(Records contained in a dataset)
* * * * * * *
(* ===== verification/Report.v ===== *)
(** The printed reports of chamlon_server/src/metrics.c.

    A report is the text it prints.  Doubles are printed as the C library does, exactly
    and rounded half to even; the time zone's way of writing a time is a parameter. *)

From Stdlib Require Import Strings.String Floats.SpecFloat.
From stdpp Require Import list.
From S2P Require Import Prelude Metrics Text TaskHeap Clock.
Local Open Scope Z_scope.

(** ** Printing a double *)

(** [num / den] to the nearest integer, ties to the even one. *)
Definition round_half_even (num den : Z) : Z :=
  let q := num / den in
  let r := 2 * (num mod den) in
  if r <? den then q else if den <? r then q + 1 else if Z.even q then q else q + 1.

(** A number of hundredths with its point. *)
Definition print_hundredths (h : Z) : list byte :=
  print_int (h / 100) ++ bytes "." ++ [digit (h / 10 mod 10); digit (h mod 10)].

(** [%.2f] *)
Definition print_fixed2 (f : spec_float) : list byte :=
  let signed (s : bool) (l : list byte) := if s then z2b 45 :: l else l in
  match f with
  | S754_zero s => signed s (print_hundredths 0)
  | S754_infinity s => signed s (bytes "inf")
  | S754_nan => bytes "nan"
  | S754_finite s m e =>
      signed s (print_hundredths
        (if 0 <=? e then Zpos m * 100 * 2 ^ e else round_half_even (Zpos m * 100) (2 ^ (- e))))
  end.

(** ** The reports *)

Definition line (l : list byte) : list byte := l ++ [ch_newline].
Definition verdict (healthy : bool) : list byte := if healthy then bytes "HEALTHY" else bytes "UNHEALTHY".

Definition metrics_print_status (now : Z) (m : metrics_t) : list byte :=
  let status := metrics_get_health_status now m in
  line [] ++
  line (bytes "[HEALTH] Status: " ++ verdict (is_healthy status) ++ bytes " | Active: " ++ print_int (active_clients status) ++
        bytes " | Uptime: " ++ print_int (uptime_seconds status) ++ bytes " sec | Packets/sec: " ++
        print_int (packets_per_sec status) ++ bytes " | Drop Rate: " ++ print_int (packet_drop_rate status) ++
        bytes "% | Avg Latency: " ++ print_int (avg_latency_ms status) ++ bytes " ms").

(** A line with one number, and with one double. *)
Definition counter (label : string) (v : Z) (unit : string) : list byte := bytes label ++ print_int v ++ bytes unit.
Definition measure (label : string) (v : spec_float) (unit : string) : list byte := bytes label ++ print_fixed2 v ++ bytes unit.

Definition rule : list byte := bytes "========================================".

Definition megabits (b uptime : Z) : spec_float := ddiv (dmul (dbl b) (dbl 8)) (dmul (dbl uptime) (dbl 1000000)).
Definition percent (part whole : Z) : spec_float := ddiv (dmul (dbl part) (dbl 100)) (dbl whole).

(** The lines of the detailed report at time [now]; [strftime] is the local time as
    [strftime] writes it. *)
Definition report_lines (strftime : Z -> list byte) (now : Z) (m : metrics_t) : list (list byte) :=
  let uptime := now - startup_time m in
  let total_packets := u64 (packets_received m + packets_dropped m) in
  [[]; rule; bytes "     VPN SERVER METRICS REPORT"; rule;
   bytes "Uptime: " ++ print_int uptime ++ bytes " seconds (" ++ print_fixed2 (ddiv (dbl uptime) (dbl 3600)) ++ bytes " hours)";
   []; bytes "--- PACKET STATISTICS ---";
   counter "Packets Received:   " (packets_received m) "";
   counter "Packets Sent:       " (packets_sent m) "";
   counter "Packets Dropped:    " (packets_dropped m) "";
   counter "Bytes Received:     " (bytes_received m) "";
   counter "Bytes Sent:         " (bytes_sent m) ""] ++
  (if 0 <? uptime then
     [measure "Throughput RX:      " (megabits (bytes_received m) uptime) " Mbps";
      measure "Throughput TX:      " (megabits (bytes_sent m) uptime) " Mbps";
      counter "Packet Rate RX:     " (packets_received m / uptime) " pps";
      counter "Packet Rate TX:     " (packets_sent m / uptime) " pps"]
   else []) ++
  [[]; bytes "--- CONNECTION STATISTICS ---";
   counter "Active Connections: " (active_connections m) "";
   counter "Total Connections:  " (total_connections m) "";
   counter "Total Disconnections: " (total_disconnections m) "";
   []; bytes "--- HANDSHAKE STATISTICS ---";
   counter "Handshakes Initiated: " (handshakes_initiated m) "";
   counter "Handshakes Completed: " (handshakes_completed m) "";
   counter "Handshakes Failed:    " (handshakes_failed m) ""] ++
  (if 0 <? handshakes_initiated m then
     [measure "Success Rate:         " (percent (handshakes_completed m) (handshakes_initiated m)) "%"]
   else []) ++
  [[]; bytes "--- QUEUE STATISTICS ---";
   counter "Max Queue Depth:    " (max_queue_depth m) " packets";
   counter "Queue Drops:        " (queue_drops m) "";
   counter "Backpressure Events: " (backpressure_events m) "";
   []; bytes "--- LATENCY STATISTICS ---"] ++
  (if 0 <? latency_samples m then
     [counter "Samples:            " (latency_samples m) "";
      counter "Average Latency:    " (total_latency_ms m / latency_samples m) " ms";
      counter "Max Latency:        " (max_latency_ms m) " ms";
      counter "Min Latency:        " (min_latency_ms m) " ms"]
   else [bytes "No latency data collected"]) ++
  [[]; bytes "--- ERROR STATISTICS ---";
   counter "Crypto Errors:      " (crypto_errors m) "";
   counter "Validation Errors:  " (validation_errors m) "";
   counter "Rate Limit Drops:   " (rate_limit_drops m) "";
   counter "Blacklisted IPs:    " (black_listed_ips m) ""] ++
  (if 0 <? total_packets then
     [measure "Overall Drop Rate:  " (percent (packets_dropped m) total_packets) "%"]
   else []) ++
  [[]; bytes "--- HEALTH STATUS ---";
   bytes "Server Status:      " ++ verdict (report_is_healthy m);
   bytes "Last Reset:         " ++ strftime (last_reset m);
   rule; []].

Definition metrics_print_detailed_report (strftime : Z -> list byte) (now : Z) (m : metrics_t) : list byte :=
  concat (line <$> report_lines strftime now m).

(** ** Reading a report *)

(** The lines of a text. *)
Fixpoint lines (s : list byte) : list (list byte) :=
  match s with
  | [] => []
  | b :: s =>
      if bool_decide (b = ch_newline) then [] :: lines s
      else match lines s with [] => [[b]] | l :: ls => (b :: l) :: ls end
  end.

(** What follows [p] in a text that begins with it. *)
Fixpoint after (p s : list byte) : option (list byte) :=
  match p, s with
  | [], _ => Some s
  | a :: p, b :: s => if bool_decide (a = b) then after p s else None
  | _, [] => None
  end.

(** The number on the first line that begins with [label]. *)
Fixpoint field (label : list byte) (ls : list (list byte)) : option Z :=
  match ls with
  | [] => None
  | l :: ls =>
      match after label l with
      | Some rest => Some (digits_value (span (length rest) is_digit rest).1)
      | None => field label ls
      end
  end.

Definition one_line (l : list byte) : Prop := Forall (fun b => b <> ch_newline) l.

Lemma lines_line l s : one_line l -> lines (line l ++ s) = l :: lines s.
Proof.
  unfold line. rewrite <- app_assoc. induction 1 as [|b l Hb _ IH]; cbn [app lines] in *; [by rewrite bool_decide_true|].
  by rewrite bool_decide_false, IH.
Qed.

Lemma lines_concat ls : Forall one_line ls -> lines (concat (line <$> ls)) = ls.
Proof. induction 1 as [|l ls Hl _ IH]; cbn [fmap list_fmap concat]; [done|]. by rewrite lines_line, IH. Qed.

Lemma after_app p s : after p (p ++ s) = Some s.
Proof. induction p as [|b p IH]; cbn; [done|]. by rewrite bool_decide_true. Qed.

(** The label [q] rules out a line of label [p]. *)
Fixpoint differ (p q : list byte) : bool :=
  match p, q with
  | a :: p, b :: q => if bool_decide (a = b) then differ p q else true
  | _, _ => false
  end.

Lemma after_differ p q s : differ p q = true -> after p (q ++ s) = None.
Proof.
  revert q. induction p as [|a p IH]; intros [|b q]; cbn; try done. case_bool_decide; [|done]. apply IH.
Qed.

Lemma field_counter label v unit ls :
  0 <= v -> match bytes unit with b :: _ => is_digit b = false | [] => True end ->
  field (bytes label) (counter label v unit :: ls) = Some v.
Proof.
  intros Hv Hu. cbn [field]. unfold counter. rewrite after_app. destruct (print_int_read v Hv) as (Hd & Hall & _).
  rewrite (span_prefix is_digit (print_int v) (bytes unit)); [by cbn [fst]; rewrite Hd|done|done|]. rewrite length_app. lia.
Qed.

Lemma field_skip label q s ls : differ label q = true -> field label ((q ++ s) :: ls) = field label ls.
Proof. intros H. cbn [field]. by rewrite (after_differ label q s H). Qed.

Lemma field_skip_end label q ls : differ label q = true -> field label (q :: ls) = field label ls.
Proof. intros H. rewrite <- (app_nil_r q). by apply field_skip. Qed.

Lemma field_section label (c : bool) sec alt ls :
  Forall (fun l => after label l = None) sec -> Forall (fun l => after label l = None) alt ->
  field label ((if c then sec else alt) ++ ls) = field label ls.
Proof.
  intros Hs Ha. assert (H : Forall (fun l => after label l = None) (if c then sec else alt)) by (by destruct c).
  induction H as [|l sec' Hl _ IH]; cbn [app field]; [done|]. by rewrite Hl.
Qed.

(** *** Nothing printed breaks its line *)

Lemma one_line_literal l : forallb (fun b => negb (bool_decide (b = ch_newline))) l = true -> one_line l.
Proof. rewrite forallb_forall. intros H. apply Forall_forall. intros b Hb ->. specialize (H ch_newline). rewrite bool_decide_true in H by done.
  discriminate H. by apply list_elem_of_In. Qed.

Lemma one_line_app a b : one_line a -> one_line b -> one_line (a ++ b).
Proof. intros Ha Hb. by apply Forall_app. Qed.

Lemma one_line_digits l : Forall (fun b => is_digit b = true) l -> one_line l.
Proof. intros H. eapply Forall_impl; [exact H|]. intros b Hb ->. discriminate. Qed.

Lemma one_line_int n : one_line (print_int n).
Proof.
  assert (Hd : one_line (print_int (Z.abs n))) by (apply one_line_digits, print_int_read; lia).
  unfold print_int in *. rewrite Z.abs_idemp in Hd. destruct (Z.ltb_spec (Z.abs n) 0); [lia|].
  destruct (n <? 0); [|exact Hd]. by constructor.
Qed.

Lemma one_line_hundredths h : one_line (print_hundredths h).
Proof.
  pose proof (Z.mod_pos_bound (h / 10) 10 ltac:(lia)). pose proof (Z.mod_pos_bound h 10 ltac:(lia)).
  apply one_line_app; [apply one_line_int|]. constructor; [done|].
  constructor; [by apply digit_value|]. constructor; [by apply digit_value|constructor].
Qed.

Lemma one_line_fixed2 f : one_line (print_fixed2 f).
Proof.
  assert (Hs : forall (s : bool) l, one_line l -> one_line (if s then z2b 45 :: l else l)) by (intros [] l Hl; [by constructor|done]).
  destruct f; cbn; try apply Hs; try apply one_line_hundredths; by apply one_line_literal.
Qed.

Ltac one_line :=
  first [done | apply one_line_int | apply one_line_fixed2 | apply one_line_literal; reflexivity
        | apply one_line_app; [one_line|one_line]].

Lemma report_one_line strftime now m :
  (forall t, one_line (strftime t)) -> Forall one_line (report_lines strftime now m).
Proof.
  intros Ht. assert (Hv : forall b, one_line (verdict b)) by (by intros []; apply one_line_literal).
  unfold report_lines, counter, measure, rule. cbv zeta. repeat apply Forall_app_2;
    repeat match goal with |- Forall _ (if ?c then _ else _) => destruct c end;
    repeat (apply Forall_cons_2; [try solve [one_line]|]); try apply Forall_nil_2.
Qed.

(** *** The counters *)

(** What the report always prints, with its label. *)
Definition report_counters (m : metrics_t) : list (string * Z) :=
  [("Packets Received:   ", packets_received m); ("Packets Sent:       ", packets_sent m);
   ("Packets Dropped:    ", packets_dropped m); ("Bytes Received:     ", bytes_received m);
   ("Bytes Sent:         ", bytes_sent m); ("Total Connections:  ", total_connections m);
   ("Total Disconnections: ", total_disconnections m); ("Handshakes Initiated: ", handshakes_initiated m);
   ("Handshakes Completed: ", handshakes_completed m); ("Handshakes Failed:    ", handshakes_failed m);
   ("Max Queue Depth:    ", max_queue_depth m); ("Queue Drops:        ", queue_drops m);
   ("Backpressure Events: ", backpressure_events m); ("Crypto Errors:      ", crypto_errors m);
   ("Validation Errors:  ", validation_errors m); ("Rate Limit Drops:   ", rate_limit_drops m);
   ("Blacklisted IPs:    ", black_listed_ips m)]%string.

(** Past a line of another label, past an optional section, or at the line. *)
Ltac read_field :=
  cbn [app];
  lazymatch goal with
  | |- field _ ((if _ then _ else _) ++ _) = _ =>
      rewrite field_section by (repeat constructor; apply (after_differ _ (bytes _)); reflexivity); read_field
  | |- field _ ([] :: _) = _ => change_no_check (field ?l ([] :: ?ls)) with (field l ls); read_field
  | |- field ?lab (counter ?l _ _ :: _) = _ =>
      first [apply field_counter; [done|reflexivity] | unfold counter at 1; rewrite field_skip by reflexivity; read_field]
  | |- field _ (measure _ _ _ :: _) = _ => unfold measure at 1; rewrite field_skip by reflexivity; read_field
  | |- field _ ((_ ++ _) :: _) = _ => rewrite field_skip by reflexivity; read_field
  | |- field _ (_ :: _) = _ => rewrite field_skip_end by reflexivity; read_field
  end.

(** The detailed report tells the truth: each counter it always prints can be read back
    from its text, by its label, whatever the other counters, the time and the time
    zone. *)
Theorem report_readable strftime now m :
  (forall t, one_line (strftime t)) -> Forall (fun c => 0 <= c.2) (report_counters m) ->
  Forall (fun c => field (bytes c.1) (lines (metrics_print_detailed_report strftime now m)) = Some c.2) (report_counters m).
Proof.
  intros Ht Hpos. unfold metrics_print_detailed_report. rewrite lines_concat by (by apply report_one_line).
  unfold report_counters, report_lines, rule in *. cbv zeta.
  repeat (apply Forall_cons in Hpos as [? Hpos]; apply Forall_cons_2; [cbn [fst snd] in *; read_field|]). constructor.
Qed.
* * * * * * *
• **What this task involves**
Give back, word for word, only the lines above from the line holding "S754_finite s m e =>" to the line holding "(** A line with", both included.

• **Answer for the task**
  | S754_finite s m e =>
      signed s (print_hundredths
        (if 0 <=? e then Zpos m * 100 * 2 ^ e else round_half_even (Zpos m * 100) (2 ^ (- e))))
  end.

(** ** The reports *)

Definition line (l : list byte) : list byte := l ++ [ch_newline].
Definition verdict (healthy : bool) : list byte := if healthy then bytes "HEALTHY" else bytes "UNHEALTHY".

Definition metrics_print_status (now : Z) (m : metrics_t) : list byte :=
  let status := metrics_get_health_status now m in
  line [] ++
  line (bytes "[HEALTH] Status: " ++ verdict (is_healthy status) ++ bytes " | Active: " ++ print_int (active_clients status) ++
        bytes " | Uptime: " ++ print_int (uptime_seconds status) ++ bytes " sec | Packets/sec: " ++
        print_int (packets_per_sec status) ++ bytes " | Drop Rate: " ++ print_int (packet_drop_rate status) ++
        bytes "% | Avg Latency: " ++ print_int (avg_latency_ms status) ++ bytes " ms").

(** A line with one number, and with one double. *)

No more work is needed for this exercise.